**What needs to be done**
Among the entries below, one line contains "bool_decide_eq_true in H3." and another contains "- intros (_". Transcribe those two lines and every line between them, exactly.

[Saved entries]
+ + + + + + +

(** ** The idempotency header *)

Definition is_idempotency (name : string) : bool := bool_decide (str_lower name = "idempotency-key").

Lemma text_headers_app a b hs : text_headers (a ++ b) = Some hs →
  ∃ x y, text_headers a = Some x ∧ text_headers b = Some y ∧ hs = x ++ y.
Proof.
  unfold text_headers. revert hs. induction a as [|[k v] a IH]; intros hs H; [by exists [], hs|].
  cbn in H |- *. destruct k, v; try discriminate H. cbn in H |- *.
  destruct (mapM _ (a ++ b)) as [l|]; [|discriminate H]. injection H as <-.
  destruct (IH l eq_refl) as (x & y & -> & -> & ->). by eexists _, _.
Qed.

Lemma text_headers_dropped (l : list (pyval * pyval)) hs :
  Forall (λ kv, match kv.1 with PyStr name => is_idempotency name = false | _ => True end) l →
  text_headers l = Some hs → List.filter (λ kv, is_idempotency kv.1) hs = [].
Proof.
  unfold text_headers. intros Hl. revert hs. induction Hl as [|[k v] l Hk _ IH]; intros hs H; [by injection H as <-|].
  cbn in H. destruct k as [| | | |name| | | | | |]; try discriminate H. destruct v; try discriminate H. cbn in H, Hk.
  destruct (mapM _ l) as [l'|]; [|discriminate H]. injection H as <-. cbn. by rewrite Hk, (IH l' eq_refl).
Qed.

Lemma make_request_headers m u h b fs rp lim dl r : make_runtime_request m u h b fs rp lim dl = Ok r →
  req_headers r = h ∧ url r = u ∧ method r = m ∧ req_body r = b.
Proof. unfold make_runtime_request, _freeze_request_headers. intros H. by inv_ok. Qed.
(* ===== verification/CacheProofs.v ===== *)
(** * The content cache keeps its promises

    Two readings of [Cache].  Under interference: whatever other threads and
    processes of the package do to the directory and the table between any two
    steps, and whatever fails, every call acts by permitted actions only, and
    [get] gives only bytes with the digest of a payload that was put.  Alone:
    the cache is a map with expiring entries. *)
From Stdlib Require Import QArith Lqa ZArith Lia Ascii.
From stdpp Require Import strings gmap relations.
From S2P Require Import Prelude PyVal Policies Resilience JsonText StateStore Cache.
Local Close Scope Q_scope.
Local Open Scope Z_scope.
Local Open Scope py_scope.

(** What the directory and the table hold *)
Record store := { st_files : gmap string string; st_rows : table }.

(** ** The permitted actions *)

Section actions.
Context `{Sha256}.
Variable self : ContentCache.
(** The calls of [put] anyone makes: key, payload, ETag, Last-Modified *)
Variable puts : string → string → option string → option string → Prop.

Definition put_row (key data : string) (etag last_modified : option string) (now : Q) : cache_row :=
  {| row_url := key; row_etag := etag; row_last_modified := last_modified; fetched_at := now;
     row_content_length := Z.of_nat (String.length data); row_status := "ready"; row_content_sha := Some (sha256 data) |}.

(** One atomic action of a thread whose temporary files have a suffix in [own] *)
Inductive action (own : string → Prop) : store → store → Prop :=
| ActTemp key suffix left st : own suffix →
    action own st {| st_files := partial_alter (λ _, left) (temporary_name self (sha256 key) suffix) (st_files st); st_rows := st_rows st |}
| ActPublish key suffix data st : own suffix → st_files st !! temporary_name self (sha256 key) suffix = Some data →
    action own st {| st_files := <[_content_path self (sha256 data) := data]> (base.delete (temporary_name self (sha256 key) suffix) (st_files st));
                     st_rows := st_rows st |}
| ActRemove name st : is_digest name = true →
    action own st {| st_files := base.delete (_content_path self name) (st_files st); st_rows := st_rows st |}
| ActInsert key data etag lm now st : puts key data etag lm →
    action own st {| st_files := st_files st; st_rows := <[sha256 key := put_row key data etag lm now]> (st_rows st) |}
| ActForget rows st : rows ⊆ st_rows st → action own st {| st_files := st_files st; st_rows := rows |}.

Lemma action_mono (own own' : string → Prop) st st' : (∀ s, own s → own' s) → action own st st' → action own' st st'.
Proof. intros Ho [ | | | | ]; econstructor; eauto. Qed.

(** A digest names the bytes of its file; a row is the row of a [put]. *)
Definition files_ok (st : store) : Prop :=
  ∀ name data, is_digest name = true → st_files st !! _content_path self name = Some data → sha256 data = name.
Definition rows_ok (st : store) : Prop :=
  ∀ k row, st_rows st !! k = Some row → ∃ key data etag lm now,
    puts key data etag lm ∧ k = sha256 key ∧ row = put_row key data etag lm now.

Hypothesis sha_digest : ∀ s, is_digest (sha256 s) = true.

Lemma content_path_inj a b : _content_path self a = _content_path self b → a = b.
Proof. unfold _content_path. intros E%(inj (String.append _)). by apply (inj (String.append _)) in E. Qed.

Lemma temporary_not_content sha suffix name : is_digest name = true → temporary_name self sha suffix ≠ _content_path self name.
Proof.
  unfold temporary_name, _content_path. intros Hn E. apply (inj (String.append _)) in E. cbn in E.
  destruct name as [|c name]; [discriminate E|]. injection E as <- _.
  unfold is_digest in Hn. apply andb_true_iff in Hn as [_ Hn]. cbn in Hn. discriminate Hn.
Qed.

Lemma action_ok own st st' : action own st st' → files_ok st ∧ rows_ok st → files_ok st' ∧ rows_ok st'.
Proof.
  intros Ha [Hf Hr]. destruct Ha as [sha suffix left st Ho|sha suffix data st Ho Hd|name st|key data etag lm now st Hp|rows st Hsub];
    (split; [intros n d Hn Hnd|intros k row Hk]; cbn in *; eauto).
  - rewrite lookup_partial_alter_ne in Hnd by (by apply temporary_not_content). eauto.
  - destruct (decide (_content_path self (sha256 data) = _content_path self n)) as [E|E].
    + rewrite E, lookup_insert_eq in Hnd. injection Hnd as <-. by apply content_path_inj in E.
    + rewrite lookup_insert_ne, lookup_delete_ne in Hnd by (done || by apply temporary_not_content). eauto.
  - rewrite lookup_delete_Some in Hnd. destruct Hnd. eauto.
  - rewrite lookup_insert_Some in Hk. destruct Hk as [[<- <-]|[_ Hk]]; [by eexists _, _, _, _, _|eauto].
  - apply Hr. by eapply lookup_weaken.
Qed.

Lemma actions_ok own st st' : rtc (action own) st st' → files_ok st ∧ rows_ok st → files_ok st' ∧ rows_ok st'.
Proof. induction 1; eauto using action_ok. Qed.

Lemma temporary_inj key suffix key' suffix' :
  temporary_name self (sha256 key) suffix = temporary_name self (sha256 key') suffix' → suffix = suffix'.
Proof.
  unfold temporary_name. intros E%(inj (String.append _))%(inj (String.append _)).
  assert (Hlen : String.length (sha256 key) = String.length (sha256 key')).
  { pose proof (sha_digest key) as H1. pose proof (sha_digest key') as H2. unfold is_digest in *.
    apply andb_true_iff in H1 as [H1%Nat.eqb_eq _], H2 as [H2%Nat.eqb_eq _]. congruence. }
  revert E Hlen. generalize (sha256 key) (sha256 key'). intros a. induction a as [|c a IH]; intros [|c' b] E Hlen; try discriminate Hlen.
  - cbn in E. injection E as E. exact E.
  - cbn in E, Hlen. injection E as _ E. injection Hlen as Hlen. by eapply IH.
Qed.
Lemma target_host_ok value host : value ≠ "" → (String.length value ≤ 2048)%nat →
  string_forallb (λ c, negb (is_refused_char c)) value = true →
  _http_target_host value = Ok host ↔ target_syntax value host.
Proof.
  intros Hne Hlen Hchars. unfold _http_target_host, target_syntax. split.
  - intros E. inv_ok. apply value_error_ok in H1, H2. destruct (hostname x) as [h|] eqn:Eh; [|done]. inv_ok.
    split_and!; try done. exists x, x0. qbool. split_and!; try done.
    + by apply bool_decide_eq_true in H3.
    + intros n ->. by apply Z.ltb_ge in H5.
    + by apply str_nonempty_true.
  - intros (_ & _ & _ & parsed & p & Es & Ep & Eh & Hsch & Hat & Hp & Hh & Hb & Hpc). rewrite Es. cbn. rewrite Ep. cbn.
    rewrite Hat, Eh, Hb, Hpc. rewrite bool_decide_eq_true_2 by done. apply str_nonempty_true in Hh. rewrite Hh. cbn.
    destruct p as [n|]; [|done]. rewrite (proj2 (Z.ltb_ge n 1)); [done|]. by apply Hp.
Qed.

(** The hypothesis-free reading of the three checks before the host's *)
Lemma validate_target_ok value allow_private resolve (w w' : W) v :
  validate_http_target (PyStr value) allow_private resolve w = (Ok v, w') →
  v = value ∧ ∃ host, target_syntax value host ∧
    (if allow_private then w' = w
     else _private_http_host host = false ∧ (if resolve then _resolves_to_private_address host w = (Ok false, w') else w' = w)).
Proof.
  unfold validate_http_target. rewrite !bind_step. unfold lift_res at 1. destruct (negb (str_nonempty value)) eqn:E1; [done|]. cbn [raise_if].
  rewrite bind_step. unfold lift_res at 1. destruct (2048 <? Z.of_nat (String.length value)) eqn:E2; [done|]. cbn [raise_if].
  rewrite bind_step. unfold lift_res at 1. destruct (negb (string_forallb (λ c, negb (is_refused_char c)) value)) eqn:E3; [done|]. cbn [raise_if].
  qbool. rewrite bind_step. unfold lift_res at 1. destruct (_http_target_host value) as [host|e] eqn:E4; [|done].
  apply target_host_ok in E4; [|by apply str_nonempty_true|lia|done].
  rewrite bind_step. destruct allow_private; cbn match.
  - intros [= <- <-]. eauto.
  - destruct (_private_http_host host) eqn:E5; [done|]. destruct resolve; cbn match.
    + destruct (_resolves_to_private_address host w) as [[[]|e] w1] eqn:E6; [done| |done]. intros [= <- <-]. eauto 6.
    + intros [= <- <-]. eauto 6.
Qed.
End validated.

(** ** What a redirect chain sends *)

(** What the network sees: the answers of a name server, and the requests with
    the status and headers that came back; [None] where there was no answer *)
Inductive net_event :=
| Resolved (host : string) (answers : option (list string))
| Sent (url : string) (answer : option (Z * headers)).
(* ===== verification/RedirectProofs.v ===== *)
(** * What a redirect may carry, and to whom

    The request that follows a redirect against the request it follows, the
    loop over the hops of a request, and the redaction of redirect targets. *)
From Stdlib Require Import Ascii QArith Lqa ZArith Lia.
From stdpp Require Import strings.
From S2P Require Import Prelude PyVal Policies Urls JsonText Uris Transport Resilience Targets Redirects.
Local Close Scope Q_scope.
Local Open Scope Z_scope.
Local Open Scope py_scope.

(** ** One redirect *)

Section redirected.
Context `{IpLiterals, QueryText, PlainQuery}.
Variable scope : option CredentialScope.

(** An [http(s)] URL without user information *)
Definition plain_target (url : string) : Prop :=
  ∃ parsed, urlsplit url = Ok parsed ∧ str_lower (scheme parsed) ∈ ["http"; "https"] ∧ has_char "@" (netloc parsed) = false.

(** Who may be sent the credentials given for [first] *)
Definition credentials_allowed (first url : string) : Prop :=
  match scope with
  | None => _origin url = _origin first
  | Some s => send_on_redirect s = true ∧ (_origin url).1.1 ∈ allowed_schemes s ∧ (_origin url).1.2 ∈ allowed_hosts s
  end.

(** [r] may be sent on behalf of [first]: its target is a plain one, a body goes
    unchanged to the same origin only, and every header is one of [first] and
    either safe or allowed to go there. *)
Record redirected (first r : RuntimeRequest) : Prop := {
  rd_target : plain_target (url r);
  rd_body : has_payload (req_body r) (files r) = true →
    method r = method first ∧ req_body r = req_body first ∧ files r = files first ∧ _origin (url r) = _origin (url first);
  rd_bodyless : has_payload (req_body r) (files r) = false →
    ∀ kv, kv ∈ req_headers r → str_lower kv.1 ∉ _HOP_BODYLESS_HEADERS;
  rd_headers : ∀ kv, kv ∈ req_headers r → kv ∈ req_headers first ∧
    (str_lower kv.1 ∈ _SAFE_REDIRECT_HEADERS ∨ credentials_allowed (url first) (url r));
  rd_options : redirect_policy r = redirect_policy first ∧ max_response_bytes r = max_response_bytes first ∧
    deadline r = deadline first
}.

Lemma allowed_trans a b c : credentials_allowed a b → credentials_allowed b c → credentials_allowed a c.
Proof. unfold credentials_allowed. destruct scope; [done|congruence]. Qed.

Lemma redirected_trans a b c : redirected a b → redirected b c → redirected a c.
Proof.
  intros [_ Bb _ Hb Ob] [Tc Bc Nc Hc Oc]. split; [done| |done| |].
  - intros Hp. destruct (Bc Hp) as (Em & Eb & Ef & Eo). rewrite Eb, Ef in Hp. destruct (Bb Hp) as (Em' & Eb' & Ef' & Eo').
    split_and!; congruence.
  - intros kv Hkv. destruct (Hc kv Hkv) as [Hkv' Hs]. destruct (Hb kv Hkv') as [Hkv'' Hs']. split; [done|].
    destruct Hs as [Hs|Hs]; [by left|]. destruct Hs' as [Hs'|Hs']; [by left|]. right. by eapply allowed_trans.
  - destruct Ob as (? & ? & ?), Oc as (? & ? & ?). split_and!; congruence.
Qed.

Lemma retains_allowed u v : _retains_credentials scope u v = true → credentials_allowed u v.
Proof.
  unfold _retains_credentials, credentials_allowed. destruct scope as [s|].
  - destruct (_origin v) as [[sch host] p]. cbn. intros Hs. apply andb_true_iff in Hs as [[Hr Hs]%andb_true_iff Hh].
    by apply bool_decide_eq_true in Hs, Hh.
  - intros E%bool_decide_eq_true. congruence.
Qed.

Lemma make_request_fields m u h b parts policy limit dl r :
  make_runtime_request m u h b parts policy limit dl = Ok r →
  r = {| method := m; url := u; req_headers := h; req_body := b; files := parts; redirect_policy := policy;
         max_response_bytes := limit; deadline := dl |}.
Proof. unfold make_runtime_request, _freeze_request_headers. intros E. inv_ok. done. Qed.

Lemma rewritten_payload m status b parts m' b' parts' :
  redirect_method_and_body m status b parts = (m', b', parts') → has_payload b' parts' = true →
  m' = m ∧ b' = b ∧ parts' = parts.
Proof. unfold redirect_method_and_body. intros E Hp. repeat case_match; simplify_eq; done. Qed.

Lemma stripped_kept h kv : kv ∈ strip_sensitive_redirect_headers h → kv ∈ h ∧ str_lower kv.1 ∈ _SAFE_REDIRECT_HEADERS.
Proof.
  unfold strip_sensitive_redirect_headers. intros [Hin Hs]%list_elem_of_In%filter_In.
  split; [by apply list_elem_of_In|]. by apply bool_decide_eq_true in Hs.
Qed.
Lemma dropped_kept h kv : kv ∈ drop_body_transfer_headers h → kv ∈ h ∧ str_lower kv.1 ∉ _HOP_BODYLESS_HEADERS.
Proof.
  unfold drop_body_transfer_headers. intros [Hin Hs]%list_elem_of_In%filter_In.
  split; [by apply list_elem_of_In|]. apply negb_true_iff in Hs. by apply bool_decide_eq_false in Hs.
Qed.

(** The next request of a chain, for a target whose scheme was checked *)
Lemma next_redirected request status next_url label next :
  _next_redirect_request request status next_url scope label = Ok next →
  (∀ parsed, urlsplit next_url = Ok parsed → str_lower (scheme parsed) ∈ ["http"; "https"]) →
  url next = next_url ∧ redirected request next.
Proof.
  unfold _next_redirect_request. intros E Hsch. apply bind_ok in E as (parsed & Hp & E).
  apply bind_ok in E as ([] & Hat%raise_if_ok & E).
  destruct (redirect_method_and_body _ _ _ _) as [[m b] parts] eqn:Er.
  apply bind_ok in E as ([] & Hb%raise_if_ok & E). apply make_request_fields in E as ->.
  assert (Hh : ∀ h kv, kv ∈ (if has_payload b parts then h else drop_body_transfer_headers h) → kv ∈ h).
  { intros h kv. destruct (has_payload b parts); [done|]. by intros [? _]%dropped_kept. }
  split; [done|]. split; cbn.
  - exists parsed. auto.
  - intros Hpay. destruct (rewritten_payload _ _ _ _ _ _ _ Er Hpay) as (-> & -> & ->). rewrite Hpay in Hb.
    apply negb_false_iff, bool_decide_eq_true in Hb. done.
  - intros Hpay. rewrite Hpay. intros kv Hkv. by apply dropped_kept in Hkv as [_ ?].
  - intros kv Hkv%Hh. destruct (_retains_credentials scope (url request) next_url) eqn:Ek.
    + split; [done|]. right. by apply retains_allowed.
    + apply stripped_kept in Hkv as [??]. auto.
  - done.
Qed.
End redirected.

(** ** The hops of a request *)

(** What the network sees: a request, and the end of the response to it. *)
Inductive exchange (Q : Type) := Opened (q : Q) | Closed.
Arguments Opened {Q} q.
Arguments Closed {Q}.

Definition exchanges {Q} (qs : list Q) : list (exchange Q) := mjoin ((λ q, [Opened q; Closed]) <$> qs).

Section loop.
Context `{IpLiterals, QueryText, PlainQuery} {W Q : Type}.
Variables (scope : option CredentialScope) (sent_as : RuntimeRequest → Q → Prop) (trace : W → list (exchange Q)).

(** [m] leaves the trace alone. *)
Definition silent {A} (m : M W A) : Prop := ∀ w, trace (m w).2 = trace w.

(** What a transport does for a request: nothing yet, or a request that failed,
    or a complete exchange. *)
Definition complete (r : RuntimeRequest) (es : list (exchange Q)) : Prop := ∃ q, sent_as r q ∧ es = [Opened q; Closed].
Definition hop_events (r : RuntimeRequest) (es : list (exchange Q)) : Prop :=
  es = [] ∨ (∃ q, sent_as r q ∧ es = [Opened q]) ∨ complete r es.

Definition hop_lawful {R} (hop : RuntimeRequest → M W (R + RuntimeRequest)) : Prop := ∀ r w out w',
  hop r w = (out, w') → ∃ es, trace w' = trace w ++ es ∧
    match out with
    | Ok (inl _) => complete r es
    | Ok (inr next) => complete r es ∧ redirect_policy r = FOLLOW ∧ redirected scope r next
    | Raise _ => hop_events r es
    end.

(** The requests [rs] made for the first one: itself, then redirected ones *)
Definition request_chain (first : RuntimeRequest) (rs : list RuntimeRequest) : Prop :=
  ∀ i r, rs !! i = Some r →
    match i with O => r = first | S _ => redirect_policy first = FOLLOW ∧ redirected scope first r end.

(** What was sent for them, every response ended before the next request; the
    last one may have got no response. *)
Definition transport_log (first : RuntimeRequest) (limit : nat) (returned : bool) (es : list (exchange Q)) : Prop :=
  ∃ rs answered lost, request_chain first rs ∧ Forall2 sent_as rs (answered ++ lost) ∧
    es = exchanges answered ++ (Opened <$> lost) ∧ (length lost ≤ 1)%nat ∧ (length rs ≤ limit)%nat ∧
    (returned = true → lost = [] ∧ answered ≠ []).

Lemma log_none first limit e : transport_log first limit (is_ok (@Raise RuntimeResponse e)) [].
Proof. exists [], [], []. by split_and!; try (cbn; lia). Qed.

Lemma chain_one first : request_chain first [first].
Proof. intros [|i] r; cbn; [by intros [= <-]|done]. Qed.

Lemma chain_next first next rs : redirect_policy first = FOLLOW → redirected scope first next →
  request_chain next rs → request_chain first (first :: rs).
Proof.
  intros Hf Hr Hrs [|i] r; cbn; [by intros [= <-]|]. intros Hi. split; [done|]. specialize (Hrs _ _ Hi). destruct i as [|i].
  - by subst r.
  - by eapply redirected_trans, Hrs.
Qed.

Lemma loop_log {R} (hop : RuntimeRequest → M W (R + RuntimeRequest)) n r w out w' : hop_lawful hop →
  redirect_loop hop n r w = (out, w') → ∃ es, trace w' = trace w ++ es ∧ transport_log r n (is_ok out) es.
Proof.
  intros Hhop. revert r w. induction n as [|n IH]; intros r w.
  { intros [= <- <-]. exists []. rewrite app_nil_r. split; [done|]. exists [], [], []. by split_and!; try (cbn; lia). }
  cbn [redirect_loop]. rewrite bind_step. destruct (hop r w) as [o w1] eqn:Eh.
  destruct (Hhop _ _ _ _ Eh) as (es & Ht & Ho). destruct o as [[response|next]|e].
  - intros [= <- <-]. exists es. split; [done|]. destruct Ho as (q & Hq & ->). exists [r], [q], [].
    split_and!; [apply chain_one|by repeat constructor|done|cbn; lia..|done].
  - destruct Ho as ((q & Hq & ->) & Hf & Hr). intros E.
    destruct (IH _ _ E) as (es' & Ht' & rs & qs & lost & Hrs & Hall & -> & Hl & Hn & Hc).
    exists ([Opened q; Closed] ++ exchanges qs ++ (Opened <$> lost)). split; [by rewrite Ht', Ht, <- app_assoc|].
    exists (r :: rs), (q :: qs), lost. split_and!; [by eapply chain_next|by constructor|done|done|cbn; lia|].
    intros Hok. by destruct (Hc Hok) as [-> _].
  - intros [= <- <-]. exists es. split; [done|]. destruct Ho as [-> | [(q & Hq & ->) | (q & Hq & ->)]].
    + exists [], [], []. by split_and!; try (cbn; lia).
    + exists [r], [], [q]. split_and!; [apply chain_one|by repeat constructor|done|cbn; lia..|done].
    + exists [r], [q], []. split_and!; [apply chain_one|by repeat constructor|done|cbn; lia..|done].
Qed.

(** ** Silence *)

Lemma silent_ret {A} (a : A) : silent (mret a).
Proof. done. Qed.
Lemma silent_lift {A} (m : result A) : silent (lift_res m).
Proof. done. Qed.
Lemma silent_throw {A} e : silent (@throw W A e).
Proof. done. Qed.
Lemma silent_bind {A B} (m : M W A) (k : A → M W B) : silent m → (∀ a, silent (k a)) → silent (m ≫= k).
Proof. intros Hm Hk w. rewrite bind_step. specialize (Hm w). destruct (m w) as [[a|e] w1]; [|done]. by rewrite Hk. Qed.
Lemma silent_wrap {A} kind text (m : M W A) : silent m → silent (wrap_error kind text m).
Proof. intros Hm w. unfold wrap_error, try_except. specialize (Hm w). destruct (m w) as [[a|e] w1]; [done|]. by destruct (is_subclass _ _). Qed.

(** [wrap_error] only changes what is raised. *)
Lemma wrap_log {A} kind text (m : M W A) w : trace (wrap_error kind text m w).2 = trace (m w).2.
Proof. unfold wrap_error, try_except. destruct (m w) as [[a|e] w1]; [done|]. by destruct (is_subclass _ _). Qed.
Lemma wrap_ok {A} kind text (m : M W A) w a w' : wrap_error kind text m w = (Ok a, w') ↔ m w = (Ok a, w').
Proof.
  unfold wrap_error, try_except. destruct (m w) as [[b|e] w1]; [done|]. split; [|done]. by destruct (is_subclass _ _).
Qed.


Context `{!Clocked W}.
Hypothesis clock_silent : silent clock_now.

Lemma silent_check dl : silent (check_deadline dl).
Proof.
  destruct dl as [m|]; [|done]. apply silent_bind; [|done]. unfold Deadline.assert_dispatchable, Deadline.remaining.
  apply silent_bind; [by apply silent_bind|]. intros q. case_match; [|done]. unfold Deadline._raise_exhausted.
  by apply silent_bind.
Qed.
Lemma silent_limit limit size : silent (check_limit limit size).
Proof. by destruct limit. Qed.
Lemma silent_retry_after `{!RetryText W} value : silent utc_now → silent (_retry_after value).
Proof. intros Hu. unfold _retry_after. repeat case_match; try done. by apply silent_bind. Qed.
Lemma silent_remaining m : silent (Deadline.remaining m).
Proof. by apply silent_bind. Qed.
End loop.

+ + + + + + +

**Solution**
    + by apply bool_decide_eq_true in H3.
    + intros n ->. by apply Z.ltb_ge in H5.
    + by apply str_nonempty_true.
  - intros (_ & _ & _ & parsed & p & Es & Ep & Eh & Hsch & Hat & Hp & Hh & Hb & Hpc). rewrite Es. cbn. rewrite Ep. cbn.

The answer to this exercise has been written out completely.